The injunction request asks that wolves be put back on endangered species status while the larger lawsuit is settled. To win that, the wolf advocates must show two things: That they are likely to win the larger case and that allowing a hunt in the meantime would do irreparable harm to the wolf population.
Robinson said he believed Fish and Wildlife Service research was inadequate and "picked numbers out of the air" to determine what a viable wolf population should be. They want to see a more comprehensive study that includes the wolves' ability to move from stronghold to stronghold so they can increase genetic diversity.
Fish and Wildlife Service wolf coordinator Ed Bangs said on Thursday the federal research actually does provide that level of detail.
"We went to extensive peer review of our numbers," Bangs said. "And the bottom line of consensus was a wolf population that never went below 30 breeding pairs and 300 individuals and was equally distributed would never disappear."
Bangs said the wolf recovery plan has more complex biology than the numbers imply.

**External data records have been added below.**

(** Device icon paths, in the order of the dictionary literal (a Python
    dict iterates in insertion order). *)
Definition DEVICE_ICONS : list (string * string) := [
  ("all-devices", dq "
        <!-- Grid of devices -->
        <rect x='-350' y='-350' width='300' height='300' rx='40' fill='{teal}'/>
        <rect x='50' y='-350' width='300' height='300' rx='40' fill='{teal}'/>
        <rect x='-350' y='50' width='300' height='300' rx='40' fill='{teal}'/>
        <rect x='50' y='50' width='300' height='300' rx='40' fill='{teal}'/>
        <!-- Device symbols -->
        <circle cx='-200' cy='-200' r='60' fill='white'/>
        <rect x='100' y='-240' width='100' height='80' rx='10' fill='white'/>
        <polygon points='-200,-100 -280,50 -120,50' fill='white'/>
        <ellipse cx='200' cy='200' rx='80' ry='60' fill='white'/>
    ");
  ("blinds", dq "
        <!-- Window frame -->
        <rect x='-350' y='-400' width='700' height='800' rx='40' fill='{teal}'/>
        <!-- Blind slats -->
        <rect x='-280' y='-300' width='560' height='60' rx='10' fill='white'/>
        <rect x='-280' y='-180' width='560' height='60' rx='10' fill='white'/>
        <rect x='-280' y='-60' width='560' height='60' rx='10' fill='white'/>
        <rect x='-280' y='60' width='560' height='60' rx='10' fill='white'/>
        <rect x='-280' y='180' width='560' height='60' rx='10' fill='white'/>
        <!-- Pull cord -->
        <circle cx='200' cy='320' r='40' fill='white'/>
        <rect x='190' y='260' width='20' height='60' fill='white'/>
    ");
  ("camera", dq "
        <!-- Camera body -->
        <rect x='-350' y='-200' width='500' height='350' rx='50' fill='{teal}'/>
        <!-- Lens housing -->
        <circle cx='-100' cy='-25' r='130' fill='{dark}'/>
        <circle cx='-100' cy='-25' r='90' fill='white'/>
        <circle cx='-100' cy='-25' r='50' fill='{teal}'/>
        <!-- Side mount -->
        <rect x='150' y='-120' width='150' height='200' rx='30' fill='{teal}'/>
        <!-- Base/stand -->
        <rect x='-200' y='150' width='250' height='150' rx='20' fill='{dark}'/>
        <!-- LED indicator -->
        <circle cx='80' cy='-120' r='25' fill='#FF5555'/>
    ");
  ("diffuser", dq "
        <!-- Diffuser body -->
        <path d='M -200,350 Q -280,0 0,-300 Q 280,0 200,350 Z' fill='{teal}'/>
        <!-- Base -->
        <ellipse cx='0' cy='350' rx='250' ry='100' fill='{dark}'/>
        <!-- Mist particles -->
        <circle cx='-80' cy='-350' r='40' fill='{teal}' opacity='0.7'/>
        <circle cx='60' cy='-400' r='50' fill='{teal}' opacity='0.5'/>
        <circle cx='-30' cy='-450' r='35' fill='{teal}' opacity='0.6'/>
        <circle cx='100' cy='-480' r='30' fill='{teal}' opacity='0.4'/>
        <!-- Opening -->
        <ellipse cx='0' cy='-280' rx='80' ry='40' fill='white'/>
    ");
  ("doorbell", dq "
        <!-- Doorbell body -->
        <rect x='-180' y='-400' width='360' height='700' rx='60' fill='{teal}'/>
        <!-- Camera lens -->
        <circle cx='0' cy='-200' r='100' fill='{dark}'/>
        <circle cx='0' cy='-200' r='65' fill='white'/>
        <circle cx='0' cy='-200' r='35' fill='{dark}'/>
        <!-- Button -->
        <rect x='-80' y='80' width='160' height='160' rx='30' fill='white'/>
        <circle cx='0' cy='160' r='50' fill='{teal}'/>
        <!-- Speaker grille -->
        <rect x='-100' y='-50' width='200' height='10' rx='5' fill='{dark}'/>
        <rect x='-100' y='-25' width='200' height='10' rx='5' fill='{dark}'/>
        <rect x='-100' y='0' width='200' height='10' rx='5' fill='{dark}'/>
    ");
  ("fan", dq "
        <!-- Fan blades -->
        <ellipse cx='0' cy='-250' rx='80' ry='200' fill='{teal}'/>
        <ellipse cx='0' cy='-250' rx='80' ry='200' fill='{teal}' transform='rotate(72)'/>
        <ellipse cx='0' cy='-250' rx='80' ry='200' fill='{teal}' transform='rotate(144)'/>
        <ellipse cx='0' cy='-250' rx='80' ry='200' fill='{teal}' transform='rotate(216)'/>
        <ellipse cx='0' cy='-250' rx='80' ry='200' fill='{teal}' transform='rotate(288)'/>
        <!-- Center hub -->
        <circle cx='0' cy='0' r='100' fill='{dark}'/>
        <circle cx='0' cy='0' r='60' fill='white'/>
    ");
  ("garage", dq "
        <!-- Garage outline -->
        <path d='M -400,350 L -400,-150 L 0,-350 L 400,-150 L 400,350 Z' fill='{teal}'/>
        <!-- Door panels -->
        <rect x='-320' y='-50' width='640' height='100' rx='10' fill='white'/>
        <rect x='-320' y='80' width='640' height='100' rx='10' fill='white'/>
        <rect x='-320' y='210' width='640' height='100' rx='10' fill='white'/>
        <!-- Window -->
        <rect x='-100' y='-200' width='200' height='80' rx='10' fill='white'/>
        <!-- Handle -->
        <circle cx='280' cy='260' r='30' fill='{dark}'/>
    ");
  ("heater-cooler", dq "
        <!-- Unit body -->
        <rect x='-350' y='-350' width='700' height='600' rx='50' fill='{teal}'/>
        <!-- Vents -->
        <rect x='-280' y='-250' width='560' height='40' rx='10' fill='white'/>
        <rect x='-280' y='-170' width='560' height='40' rx='10' fill='white'/>
        <rect x='-280' y='-90' width='560' height='40' rx='10' fill='white'/>
        <rect x='-280' y='-10' width='560' height='40' rx='10' fill='white'/>
        <rect x='-280' y='70' width='560' height='40' rx='10' fill='white'/>
        <!-- Control panel -->
        <rect x='-200' y='170' width='400' height='60' rx='15' fill='{dark}'/>
        <!-- Temperature display -->
        <circle cx='0' cy='350' r='80' fill='white'/>
        <text x='0' y='370' text-anchor='middle' font-size='80' font-family='Arial' font-weight='bold' fill='{teal}'>72°</text>
    ");
  ("home-away", dq "
        <!-- House shape -->
        <path d='M 0,-400 L -380,-50 L -380,380 L 380,380 L 380,-50 Z' fill='{teal}'/>
        <!-- Roof accent -->
        <path d='M 0,-400 L -420,-20 L -380,-50 L 0,-350 L 380,-50 L 420,-20 Z' fill='{dark}'/>
        <!-- Door -->
        <rect x='-100' y='50' width='200' height='330' rx='20' fill='white'/>
        <circle cx='60' cy='220' r='25' fill='{teal}'/>
        <!-- Window -->
        <rect x='-280' y='-20' width='140' height='140' rx='15' fill='white'/>
        <rect x='140' y='-20' width='140' height='140' rx='15' fill='white'/>
    ");
  ("humidifier", dq "
        <!-- Tank/body -->
        <rect x='-250' y='-150' width='500' height='500' rx='60' fill='{teal}'/>
        <!-- Top cap -->
        <ellipse cx='0' cy='-200' rx='180' ry='80' fill='{dark}'/>
        <!-- Water droplets -->
        <path d='M -120,-300 Q -120,-400 -60,-450 Q 0,-400 0,-300 Q -60,-260 -120,-300 Z' fill='white'/>
        <path d='M 40,-330 Q 40,-430 100,-480 Q 160,-430 160,-330 Q 100,-290 40,-330 Z' fill='white'/>
        <!-- Water level indicator -->
        <rect x='-180' y='50' width='360' height='200' rx='20' fill='white' opacity='0.5'/>
        <rect x='-180' y='150' width='360' height='100' rx='20' fill='white'/>
        <!-- Mist output -->
        <ellipse cx='0' cy='-200' rx='60' ry='30' fill='white'/>
    ");
  ("kettle", dq "
        <!-- Kettle body -->
        <path d='M -220,300 Q -280,0 0,-300 Q 280,0 220,300 Z' fill='{teal}'/>
        <!-- Base -->
        <ellipse cx='0' cy='300' rx='250' ry='80' fill='{dark}'/>
        <!-- Handle -->
        <path d='M 200,-100 Q 380,-100 380,100 Q 380,250 250,280'
              stroke='{dark}' stroke-width='50' fill='none' stroke-linecap='round'/>
        <!-- Lid -->
        <ellipse cx='0' cy='-280' rx='120' ry='50' fill='{dark}'/>
        <ellipse cx='0' cy='-300' rx='80' ry='35' fill='white'/>
        <!-- Steam -->
        <path d='M -50,-380 Q -80,-450 -40,-500' stroke='white' stroke-width='25' fill='none' stroke-linecap='round'/>
        <path d='M 30,-380 Q 60,-470 20,-530' stroke='white' stroke-width='25' fill='none' stroke-linecap='round'/>
    ");
  ("light", dq "
        <!-- Bulb glass -->
        <circle cx='0' cy='-100' r='280' fill='{teal}'/>
        <!-- Light rays -->
        <rect x='-20' y='-450' width='40' height='80' rx='20' fill='white'/>
        <rect x='-20' y='-450' width='40' height='80' rx='20' fill='white' transform='rotate(45)'/>
        <rect x='-20' y='-450' width='40' height='80' rx='20' fill='white' transform='rotate(-45)'/>
        <rect x='-20' y='-450' width='40' height='80' rx='20' fill='white' transform='rotate(90)'/>
        <rect x='-20' y='-450' width='40' height='80' rx='20' fill='white' transform='rotate(-90)'/>
        <!-- Inner glow -->
        <circle cx='0' cy='-100' r='180' fill='white' opacity='0.6'/>
        <circle cx='0' cy='-100' r='100' fill='white'/>
        <!-- Base/screw -->
        <rect x='-120' y='180' width='240' height='50' rx='10' fill='{dark}'/>
        <rect x='-100' y='230' width='200' height='40' rx='8' fill='white'/>
        <rect x='-80' y='270' width='160' height='40' rx='8' fill='{dark}'/>
        <rect x='-60' y='310' width='120' height='50' rx='25' fill='white'/>
    ");
  ("lock", dq "
        <!-- Lock body -->
        <rect x='-250' y='-100' width='500' height='450' rx='50' fill='{teal}'/>
        <!-- Shackle -->
        <path d='M -150,-100 L -150,-250 Q -150,-400 0,-400 Q 150,-400 150,-250 L 150,-100'
              stroke='{dark}' stroke-width='70' fill='none' stroke-linecap='round'/>
        <!-- Keyhole -->
        <circle cx='0' cy='80' r='80' fill='white'/>
        <rect x='-30' y='80' width='60' height='150' rx='15' fill='white'/>
        <!-- Keyhole detail -->
        <circle cx='0' cy='80' r='40' fill='{teal}'/>
    ");
  ("outlet", dq "
        <!-- Outlet plate -->
        <rect x='-300' y='-380' width='600' height='760' rx='60' fill='{teal}'/>
        <!-- Outlet face -->
        <rect x='-220' y='-300' width='440' height='500' rx='40' fill='white'/>
        <!-- Plug holes -->
        <rect x='-120' y='-180' width='60' height='120' rx='15' fill='{dark}'/>
        <rect x='60' y='-180' width='60' height='120' rx='15' fill='{dark}'/>
        <!-- Ground hole -->
        <circle cx='0' cy='60' r='40' fill='{dark}'/>
        <!-- Screw holes -->
        <circle cx='0' cy='-250' r='20' fill='{teal}'/>
        <circle cx='0' cy='150' r='20' fill='{teal}'/>
    ");
  ("purifier", dq "
        <!-- Purifier body -->
        <rect x='-280' y='-380' width='560' height='760' rx='50' fill='{teal}'/>
        <!-- Air intake vents -->
        <ellipse cx='0' cy='-220' rx='160' ry='60' fill='{dark}'/>
        <ellipse cx='0' cy='-100' rx='160' ry='60' fill='{dark}'/>
        <ellipse cx='0' cy='20' rx='160' ry='60' fill='{dark}'/>
        <!-- Control panel -->
        <rect x='-180' y='140' width='360' height='100' rx='20' fill='white'/>
        <!-- Air quality indicator -->
        <circle cx='0' cy='300' r='50' fill='white'/>
        <circle cx='0' cy='300' r='30' fill='#55CC55'/>
    ");
  ("robot", dq "
        <!-- Robot body (top view) -->
        <circle cx='0' cy='0' r='380' fill='{teal}'/>
        <circle cx='0' cy='0' r='300' fill='{dark}'/>
        <circle cx='0' cy='0' r='220' fill='white'/>
        <!-- Buttons/display -->
        <circle cx='0' cy='-60' r='60' fill='{teal}'/>
        <rect x='-100' y='40' width='200' height='60' rx='15' fill='{teal}'/>
        <!-- Direction indicator (forward) -->
        <polygon points='0,-350 -50,-280 50,-280' fill='white'/>
        <!-- Bumper sensor -->
        <path d='M -300,-200 Q -380,0 -300,200' stroke='white' stroke-width='20' fill='none'/>
        <path d='M 300,-200 Q 380,0 300,200' stroke='white' stroke-width='20' fill='none'/>
    ");
  ("sensor", dq "
        <!-- Sensor body -->
        <circle cx='0' cy='0' r='250' fill='{teal}'/>
        <circle cx='0' cy='0' r='160' fill='white'/>
        <circle cx='0' cy='0' r='80' fill='{teal}'/>
        <!-- Detection waves left -->
        <path d='M -300,-150 Q -420,-150 -420,0 Q -420,150 -300,150'
              stroke='{teal}' stroke-width='35' fill='none' stroke-linecap='round'/>
        <path d='M -350,-100 Q -450,-100 -450,0 Q -450,100 -350,100'
              stroke='{teal}' stroke-width='35' fill='none' stroke-linecap='round' opacity='0.6'/>
        <!-- Detection waves right -->
        <path d='M 300,-150 Q 420,-150 420,0 Q 420,150 300,150'
              stroke='{teal}' stroke-width='35' fill='none' stroke-linecap='round'/>
        <path d='M 350,-100 Q 450,-100 450,0 Q 450,100 350,100'
              stroke='{teal}' stroke-width='35' fill='none' stroke-linecap='round' opacity='0.6'/>
    ");
  ("smoke-co-detector", dq "
        <!-- Detector body -->
        <circle cx='0' cy='0' r='380' fill='{teal}'/>
        <circle cx='0' cy='0' r='280' fill='white'/>
        <circle cx='0' cy='0' r='180' fill='{teal}'/>
        <!-- Center indicator -->
        <circle cx='0' cy='0' r='80' fill='white'/>
        <circle cx='0' cy='0' r='50' fill='#FF5555'/>
        <!-- Vent holes -->
        <circle cx='-200' cy='-200' r='35' fill='{dark}'/>
        <circle cx='200' cy='-200' r='35' fill='{dark}'/>
        <circle cx='-200' cy='200' r='35' fill='{dark}'/>
        <circle cx='200' cy='200' r='35' fill='{dark}'/>
        <circle cx='0' cy='-280' r='30' fill='{dark}'/>
        <circle cx='0' cy='280' r='30' fill='{dark}'/>
    ");
  ("switch", dq "
        <!-- Switch plate -->
        <rect x='-220' y='-380' width='440' height='760' rx='50' fill='{teal}'/>
        <!-- Toggle area -->
        <rect x='-150' y='-280' width='300' height='400' rx='30' fill='white'/>
        <!-- Toggle switch (on position) -->
        <rect x='-100' y='-230' width='200' height='150' rx='20' fill='{teal}'/>
        <!-- Toggle indicator -->
        <circle cx='0' cy='-155' r='30' fill='white'/>
        <!-- Label area -->
        <rect x='-100' y='180' width='200' height='60' rx='15' fill='white'/>
        <!-- Screw holes -->
        <circle cx='0' cy='-330' r='25' fill='{dark}'/>
        <circle cx='0' cy='330' r='25' fill='{dark}'/>
    ");
  ("thermostat", dq "
        <!-- Thermostat body -->
        <circle cx='0' cy='0' r='380' fill='{teal}'/>
        <circle cx='0' cy='0' r='320' fill='{dark}'/>
        <circle cx='0' cy='0' r='260' fill='white'/>
        <!-- Temperature display -->
        <text x='0' y='30' text-anchor='middle' font-size='200' font-family='Arial' font-weight='bold' fill='{dark}'>72</text>
        <text x='120' y='-40' font-size='60' font-family='Arial' fill='{dark}'>°F</text>
        <!-- Mode indicator -->
        <circle cx='0' cy='140' r='30' fill='{teal}'/>
        <!-- Outer ring markers -->
        <rect x='-10' y='-370' width='20' height='40' rx='5' fill='white'/>
        <rect x='-10' y='-370' width='20' height='40' rx='5' fill='white' transform='rotate(30)'/>
        <rect x='-10' y='-370' width='20' height='40' rx='5' fill='white' transform='rotate(60)'/>
        <rect x='-10' y='-370' width='20' height='40' rx='5' fill='white' transform='rotate(90)'/>
        <rect x='-10' y='-370' width='20' height='40' rx='5' fill='white' transform='rotate(-30)'/>
        <rect x='-10' y='-370' width='20' height='40' rx='5' fill='white' transform='rotate(-60)'/>
        <rect x='-10' y='-370' width='20' height='40' rx='5' fill='white' transform='rotate(-90)'/>
    ");
  ("valve", dq "
        <!-- Pipes -->
        <rect x='-450' y='-80' width='350' height='160' rx='20' fill='{dark}'/>
        <rect x='100' y='-80' width='350' height='160' rx='20' fill='{dark}'/>
        <!-- Valve body -->
        <circle cx='0' cy='0' r='180' fill='{teal}'/>
        <circle cx='0' cy='0' r='120' fill='white'/>
        <!-- Handle stem -->
        <rect x='-30' y='-350' width='60' height='180' rx='15' fill='{dark}'/>
        <!-- Handle wheel -->
        <ellipse cx='0' cy='-350' rx='150' ry='60' fill='{teal}'/>
        <ellipse cx='0' cy='-350' rx='100' ry='40' fill='white'/>
        <!-- Flow indicator arrows -->
        <polygon points='-350,0 -280,-40 -280,40' fill='white'/>
        <polygon points='350,0 280,-40 280,40' fill='white'/>
    ")
].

A "breeding pair" is not just two wolves. It's a functioning pack of at least 14 wolves, including two surviving pups of the year. Wolf packs are typically led by an alpha female, which is the only member that produces a litter of pups in a year.
There are more requirements beyond that. Idaho alone exceeds the 300 individual/30 breeding pair mark. But unless its wolves showed they could stay above that mark for three consecutive years, and could intermingle with populations in Montana and Wyoming, Bangs said the recovery goal would not be met.
As it stands now, the three-state area has a population of nearly 1,600 wolves and 100 breeding pairs at the end of 2008, plus an estimated 500 to 700 new wolf pups this summer.
"Are they going to be threatened or endangered at those numbers?" Bangs asked. "The answer is no."
While both Idaho and Montana developed rules for their respective wolf hunts earlier this summer, Idaho wildlife officials didn't release their quota until Monday. Their season will let hunters kill up to 220 wolves, with licenses going on sale Monday. The season in wilderness areas along Idaho' eastern border would run from Sept. 1 to March 31. Other parts of the state would have a season of Sept. 15-Dec. 31.
In July, Montana Fish, Wildlife and Parks commissioners set a quota of 75 wolves for hunting. Montana's season will start Sept. 15 in four backcountry wilderness areas, with a general season matching the big-game calendar of Oct. 25-Nov. 29.
Wyoming's wolves were kept on the Endangered Species List because of court objections to the state's management and hunting plans.
U.S. District Judge Don Molloy is hearing the case. If he grants the injunction, both states might have to refund hunters' licenses and stop the hunts.